Четверть века назад беседую в редакции с немецким литератором леворадикальных взглядов. Он заводит разговор о культурной революции в Китае, стараясь меня убедить, что все происходящее в Китае прекрасно, его восхищает могучая волна революционной самодеятельности масс. Мы же, советская интеллигенция, считает он, совершаем большую ошибку, отрицательно относясь к культурной революции. Спорить с ним серьезно мне не интересно, и я лишь вежливо ему возражаю.
В какой-то момент ему, видно, показалось, что он все-таки припер меня к стенке, и, великодушно оставляя мне возможность отступить с почетом, он говорит, что наше заблуждение понятно и простительно, потому что мы лишены полной и объективной информации о том, что происходит в Китае.
И тут я разозлился: «Да, наверное, мы знаем не все. Но мне достаточно один вечер послушать радио Китая, вещающее на русском языке, чтобы понять главное, — то, что там делается, не прекрасно, а ужасно. Потому что я жил китайцем, с нашими хунвэйбинами, а вы нет».
Надежда Яковлевна Мандельштам не раз говорила — и, наверное, не мне одному, — что она настороженно относится к «непуганым». Они кажутся себе храбрыми и сильными, уверены, что все им нипочем, но их жареный петух еще не клевал, у них весьма смутное представление о тех бедах, испытаниях, страхах, соблазнах, которые в сталинские времена наваливались на людей. «Непуганые» считают их поведение малодушным, выносят им суровый приговор, но откуда им знать, как они сами поведут себя, оказавшись в таких же жестоких обстоятельствах. Откуда им знать, на что способны, попав в такой переплет, что могут, а что не могут выдержать. И при серьезном нажиме от них, «непуганых», можно ждать неприятных сюрпризов.
Так говорила Надежда Яковлевна о «непуганых» (это ее словечко) — может быть, говорила в других выражениях, но мысль ее я передаю точно, за это ручаюсь.
В сущности, Надежда Яковлевна настаивала на историзме, на том, чтобы судить о поведении людей по законам их времени. Историзм был для нее проявлением справедливости. Она старалась следовать этому принципу. «Брежнев, — тоже часто повторяла она, — все-таки не кровожадный». За этим «все-таки» маячило сравнение со Сталиным.

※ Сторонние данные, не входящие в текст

Definition update_debug (f : ProcessStandardDebug → outcome ProcessStandardDebug) p : outcome proc :=
  match debug p with
  | None => Ret p
  | Some d => d' ← f d; Ret (set_debug (Some d') p)
  end.

Definition count_dropped_upcall (d : ProcessStandardDebug) : outcome ProcessStandardDebug :=
  n ← uadd (dropped_upcall_count d) 1;
  Ret (mkDebug (fixed_address_flash d) (fixed_address_ram d) (app_heap_start_pointer d)
         (app_stack_start_pointer d) (app_stack_min_pointer d) (syscall_count d)
         (last_syscall d) n (timeslice_expiration_count d)).

Definition enqueue_task (task : Task) p : outcome (result unit ErrorCode * proc) :=
  if negb (is_running p) then Ret (Err NODEVICE, p)
  else
    '(ret, p) ←
      match tasks p with
      | None => Ret (Err FAIL, p)
      | Some ts =>
          '(added, ts') ← enqueue ts task;
          Ret (if (added : bool) then Ok tt else Err NOMEM, set_tasks (Some ts') p)
      end;
    if result_is_err ret then
      p' ← update_debug count_dropped_upcall p; Ret (ret, p')
    else Ret (ret, p).

Definition mark_credentials_pass (creds : option TbfFooterV2Credentials) (short_app_id : ShortID) p :
    result unit ErrorCode * proc :=
  if bool_decide (state p ≠ CredentialsUnchecked) then (Err NODEVICE, p)
  else
    let p := set_state CredentialsApproved p in
    let p := set_app_id short_app_id p in
    (Ok tt, match creds with Some c => set_credentials (Some c) p | None => p end).

Definition mark_credentials_fail p : proc := set_state CredentialsFailed p.

Definition get_credentials p : option TbfFooterV2Credentials := credentials p.

(** [ptr.wrapping_offset(n as isize)]. *)
Definition enqueue_init_task p : outcome (result unit ErrorCode * proc) :=
  if bool_decide (state p ≠ CredentialsApproved) && bool_decide (state p ≠ Terminated)
  then Ret (Err NODEVICE, p)
  else
    let p := set_state Yielded p in
    app_start_offset ← get_app_start_offset (header p);
    let app_start := wrapping_add (flash_start p) app_start_offset in
    init_fn_offset ← get_init_function_offset (header p);
    let init_fn := wrapping_add (flash_start p) init_fn_offset in
    enqueue_task (TaskFunctionCall (mkFunctionCall SourceKernel
      app_start (memory_start p) (memory_len p) (app_break p) init_fn)) p.

Definition has_tasks p : bool :=
  match tasks p with None => false | Some ts => has_elements ts end.

Definition ready p : bool :=
  has_tasks p || bool_decide (state p = Running) || bool_decide (state p = CredentialsApproved).

Definition keep_task (upcall_id : UpcallId) (task : Task) : bool :=
  match task with
  | TaskFunctionCall fc =>
      match fc_source fc with
      | SourceKernel => true
      | SourceDriver id => negb (bool_decide (id = upcall_id))
      end
  | TaskIPC _ _ => true
  end.

Definition remove_pending_upcalls (upcall_id : UpcallId) p : outcome proc :=
  match tasks p with
  | None => Ret p
  | Some ts =>
      _ ← RingBuffer_len ts;
      '(_, ts') ← retain (λ task (_ : unit), (keep_task upcall_id task, tt)) tt ts;
      Ret (set_tasks (Some ts') p)
  end.

Definition set_yielded_state p : proc :=
  if bool_decide (state p = Running) then set_state Yielded p else p.

Definition stop p : proc :=
  match state p with
  | Running => set_state StoppedRunning p
  | Yielded => set_state StoppedYielded p
  | _ => p
  end.

Definition resume p : proc :=
  match state p with
  | StoppedRunning => set_state Running p
  | StoppedYielded => set_state Yielded p
  | _ => p
  end.

Definition dequeue_task p : outcome (option Task * proc) :=
  match tasks p with
  | None => Ret (None, p)
  | Some ts => '(t, ts') ← dequeue ts; Ret (t, set_tasks (Some ts') p)
  end.

Definition pending_tasks p : outcome Z :=
  match tasks p with None => Ret 0 | Some ts => RingBuffer_len ts end.

(** ** Termination, reset and faults *)

Definition grant_ptrs_reset p : proc :=
  match grant_pointers p with
  | None => p
  | Some gs => set_grant_pointers (Some ((λ _, mkGrantPointerEntry 0 0) <$> gs)) p
  end.

Definition terminate (code : option Z) p : proc :=
  if negb (is_running p) && bool_decide (state p ≠ Faulted)
     && bool_decide (state p ≠ CredentialsApproved)
  then p
  else
    let p := match tasks p with None => p | Some ts => set_tasks (Some (empty ts)) p end in
    let p := grant_ptrs_reset p in
    let p := set_completion_code (Some code) p in
    set_state Terminated p.

(** Sizes of the kernel-owned structures: [size_of::<GrantPointerEntry>()] is
    two words; the sizes of [Task] and of the process structure depend on the
    build and are arguments. *)
Definition GRANT_PTR_SIZE : Z := 8.
Definition CALLBACK_LEN : Z := 10.
Definition USIZE_SIZE : Z := 4.

Section sizes.
Context (TASK_SIZE PROCESS_STRUCT_OFFSET : Z).

Definition CALLBACKS_OFFSET : Z := TASK_SIZE * CALLBACK_LEN.

Definition reset_debug (d : ProcessStandardDebug) : outcome ProcessStandardDebug :=
  Ret (mkDebug (fixed_address_flash d) (fixed_address_ram d) (app_heap_start_pointer d)
         (app_stack_start_pointer d) (app_stack_min_pointer d) 0 None 0 0).

Definition reset (k : Kernel) p : outcome (result unit ErrorCode * Kernel * proc) :=
  let old_index := pid_index (process_id p) in
  '(new_identifier, k) ← create_process_identifier k;
  let p := set_process_id (mkProcessId old_index new_identifier) p in
  p ← update_debug reset_debug p;
  match mpu_config p with
  | None => Ret (Err FAIL, k, p)
  | Some config =>
      (* [take()]: the error returns below leave the cell empty *)
      let p := set_mpu_config None p in
      let config := mpu_reset_config config in
      '(app_mpu_flash, config) ←
        mpu_allocate_region (flash_addr p) (flash_len p) (flash_len p) ReadExecuteOnly config;
      match app_mpu_flash with
      | None => Ret (Err FAIL, k, p)
      | Some _ =>
          let min_process_memory_size := initial_process_app_brk_size in
          let '(grant_ptrs_num, k) := get_grant_count_and_finalize k in
          grant_ptrs_offset ← umul grant_ptrs_num GRANT_PTR_SIZE;
          s ← uadd grant_ptrs_offset CALLBACKS_OFFSET;
          initial_kernel_memory_size ← uadd s PROCESS_STRUCT_OFFSET;
          '(app_mpu_mem, config) ←
            mpu_allocate_app_memory_region (mem_start p) (memory_len p) (memory_len p)
              min_process_memory_size initial_kernel_memory_size ReadWriteOnly config;
          match app_mpu_mem with
          | None => Ret (Err NOMEM, k, p)
          | Some (app_mpu_mem_start, app_mpu_mem_len) =>
              let app_brk := wrapping_add app_mpu_mem_start min_process_memory_size in
              let p := set_app_break app_brk p in
              let kernel_brk :=
                wrapping_sub (wrapping_add app_mpu_mem_start app_mpu_mem_len)
                  initial_kernel_memory_size in
              let p := set_kernel_memory_break kernel_brk p in
              let p := set_allow_high_water_mark app_mpu_mem_start p in
              let p := set_mpu_config (Some config) p in
              let '(ukb_init_process, p) :=
                match stored_state p with
                | None => (Err tt, p)
                | Some st =>
                    let '(r, st') := ukb_initialize_process app_mpu_mem_start app_brk st in
                    (r, set_stored_state (Some st') p)
                end in
              match ukb_init_process with
              | Err _ => Ret (Err RESERVE, k, p)
              | Ok _ =>
                  n ← uadd (restart_count p) 1;
                  let p := set_restart_count n p in
                  match state p with
                  | CredentialsUnchecked | CredentialsFailed => Ret (Err NODEVICE, k, p)
                  | _ => Ret (Ok tt, k, set_state CredentialsApproved p)
                  end
              end
          end
      end
  end.

Definition try_restart (code : option Z) (k : Kernel) p : outcome (Kernel * proc) :=
  if bool_decide (state p = CredentialsFailed) || bool_decide (state p = CredentialsUnchecked)
  then Ret (k, p)
  else
    let p := terminate code p in
    '(r, k, p) ← reset k p;
    match r with
    | Ok _ => Ret (k, set_state CredentialsApproved p)
    | Err _ => Ret (k, p)
    end.

Definition set_fault_state (k : Kernel) p : outcome (Kernel * proc) :=
  let action := FaultPolicy_action (fault_policy p) (restart_count p) in
  if bool_decide (state p = CredentialsFailed) || bool_decide (state p = CredentialsUnchecked)
  then Ret (k, p)
  else match action with
  | FaultPanic => Panic
  | FaultRestart => try_restart None k p
  | FaultStop => Ret (k, set_state Faulted (terminate None p))
  end.

End sizes.

(** ** Memory *)

Definition update_stack_start_pointer (stack_pointer : Z) p : proc :=
  if (mem_start p <=? stack_pointer) && (stack_pointer <? mem_end p) then
    match debug p with
    | None => p
    | Some d => set_debug (Some (mkDebug (fixed_address_flash d) (fixed_address_ram d)
        (app_heap_start_pointer d) (Some stack_pointer) (Some stack_pointer)
        (syscall_count d) (last_syscall d) (dropped_upcall_count d)
        (timeslice_expiration_count d))) p
    end
  else p.

Definition update_heap_start_pointer (heap_pointer : Z) p : proc :=
  if (mem_start p <=? heap_pointer) && (heap_pointer <? mem_end p) then
    match debug p with
    | None => p
    | Some d => set_debug (Some (mkDebug (fixed_address_flash d) (fixed_address_ram d)
        (Some heap_pointer) (app_stack_start_pointer d) (app_stack_min_pointer d)
        (syscall_count d) (last_syscall d) (dropped_upcall_count d)
        (timeslice_expiration_count d))) p
    end
  else p.

Definition setup_mpu (hw : Hw) p : Hw * proc :=
  match mpu_config p with
  | None => (hw, p)
  | Some config =>
      let '(hw, config) := mpu_configure_mpu hw config in (hw, set_mpu_config (Some config) p)
  end.

(** The first free cell of the region cache. *)
Fixpoint store_region (r : Region) (rs : list (option Region)) : option (list (option Region)) :=
  match rs with
  | [] => None
  | None :: rs' => Some (Some r :: rs')
  | Some x :: rs' => match store_region r rs' with None => None | Some l => Some (Some x :: l) end
  end.

Definition add_mpu_region (unallocated_memory_start unallocated_memory_size min_region_size : Z) p :
    outcome (option Region * proc) :=
  match mpu_config p with
  | None => Ret (None, p)
  | Some config =>
      '(new_region, config) ← mpu_allocate_region unallocated_memory_start
         unallocated_memory_size min_region_size ReadWriteOnly config;
      let p := set_mpu_config (Some config) p in
      match new_region with
      | None => Ret (None, p)
      | Some region =>
          match store_region region (mpu_regions p) with
          | Some rs => Ret (Some region, set_mpu_regions rs p)
          | None => Ret (None, p)
          end
      end
  end.

Definition remove_mpu_region (region : Region) p : result unit ErrorCode * proc :=
  match mpu_config p with
  | None => (Err INVAL, p)
  | Some config =>
      match list_find (λ r, r = Some region) (mpu_regions p) with
      | None => (Err INVAL, p)
      | Some (i, _) =>
          let '(r, config) := mpu_remove_memory_region region config in
          let p := set_mpu_config (Some config) p in
          match r with
          | Err _ => (Err FAIL, p)
          | Ok _ => (Ok tt, set_mpu_regions (<[i := None]> (mpu_regions p)) p)
          end
      end
  end.

Definition brk (new_break : Z) (hw : Hw) p : outcome (result Z ProcessError * Hw * proc) :=
  if negb (is_running p) then Ret (Err InactiveApp, hw, p)
  else match mpu_config p with
  | None => Ret (Err KernelError, hw, p)
  | Some config =>
      if (new_break <? allow_high_water_mark p) || (mem_end p <=? new_break)
      then Ret (Err AddressOutOfBounds, hw, p)
      else if kernel_memory_break p <? new_break then Ret (Err OutOfMemory, hw, p)
      else
        '(r, config) ←
          mpu_update_app_memory_region new_break (kernel_memory_break p) ReadWriteOnly config;
        let p := set_mpu_config (Some config) p in
        match r with
        | Err _ => Ret (Err OutOfMemory, hw, p)
        | Ok _ =>
            let old_break := app_break p in
            let p := set_app_break new_break p in
            let '(hw, config) := mpu_configure_mpu hw config in
            Ret (Ok old_break, hw, set_mpu_config (Some config) p)
        end
  end.

(** [increment] is an [isize]; [ptr::offset] is address arithmetic modulo the
    word. *)
Definition sbrk (increment : Z) (hw : Hw) p : outcome (result Z ProcessError * Hw * proc) :=
  if negb (is_running p) then Ret (Err InactiveApp, hw, p)
  else brk (wrapping_add (app_break p) increment) hw p.

Definition in_app_owned_memory (buf_start_addr size : Z) p : bool :=
  let buf_end_addr := wrapping_add buf_start_addr size in
  (buf_start_addr <=? buf_end_addr) && (mem_start p <=? buf_start_addr)
  && (buf_end_addr <=? app_break p).

(** Evaluated left to right, so the protected size is only computed for a
    buffer that does not wrap. *)
Definition in_app_flash_memory (buf_start_addr size : Z) p : outcome bool :=
  let buf_end_addr := wrapping_add buf_start_addr size in
  if buf_start_addr <=? buf_end_addr then
    lo ← flash_non_protected_start p;
    Ret ((lo <=? buf_start_addr) && (buf_end_addr <=? flash_end p))
  else Ret false.

(** [ReadWriteProcessBuffer::new] and [ReadOnlyProcessBuffer::new] keep their
    three arguments. *)
Record ProcessBuffer := mkProcessBuffer { buf_ptr : Z; buf_len : Z; buf_process : ProcessId }.

Definition raise_high_water_mark (buf_start_addr size : Z) p : proc :=
  set_allow_high_water_mark
    (Z.max (allow_high_water_mark p) (wrapping_add buf_start_addr size)) p.

Definition build_readwrite_process_buffer (buf_start_addr size : Z) p :
    result ProcessBuffer ErrorCode * proc :=
  if negb (is_running p) then (Err FAIL, p)
  else if size =? 0 then (Ok (mkProcessBuffer buf_start_addr 0 (process_id p)), p)
  else if in_app_owned_memory buf_start_addr size p then
    (Ok (mkProcessBuffer buf_start_addr size (process_id p)),
     raise_high_water_mark buf_start_addr size p)
  else (Err INVAL, p).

В «Вопросах литературы» — было это лет тридцать назад — печаталась заметка, в которой впервые публиковалось письмо Михаила Булгакова Сталину и рассказывалось о телефонном разговоре Сталина с Булгаковым. Материалы для заметки дала Елена Сергеевна Булгакова; похоже, что она вообще была инициатором этой публикации.
Пришла она к нам в редакцию. Мы беседовали, и, естественно, речь зашла о Сталине. Говорили о том, сколько горя и бед — чего ни коснешься — он принес стране. Елена Сергеевна, не споря с нами, вдруг сказала: «А вы знаете, я ему благодарна. Он спас Булгакова. Если бы не его звонок, Михаил Афанасьевич, наверное, покончил бы с собой — в такой угол он был загнан».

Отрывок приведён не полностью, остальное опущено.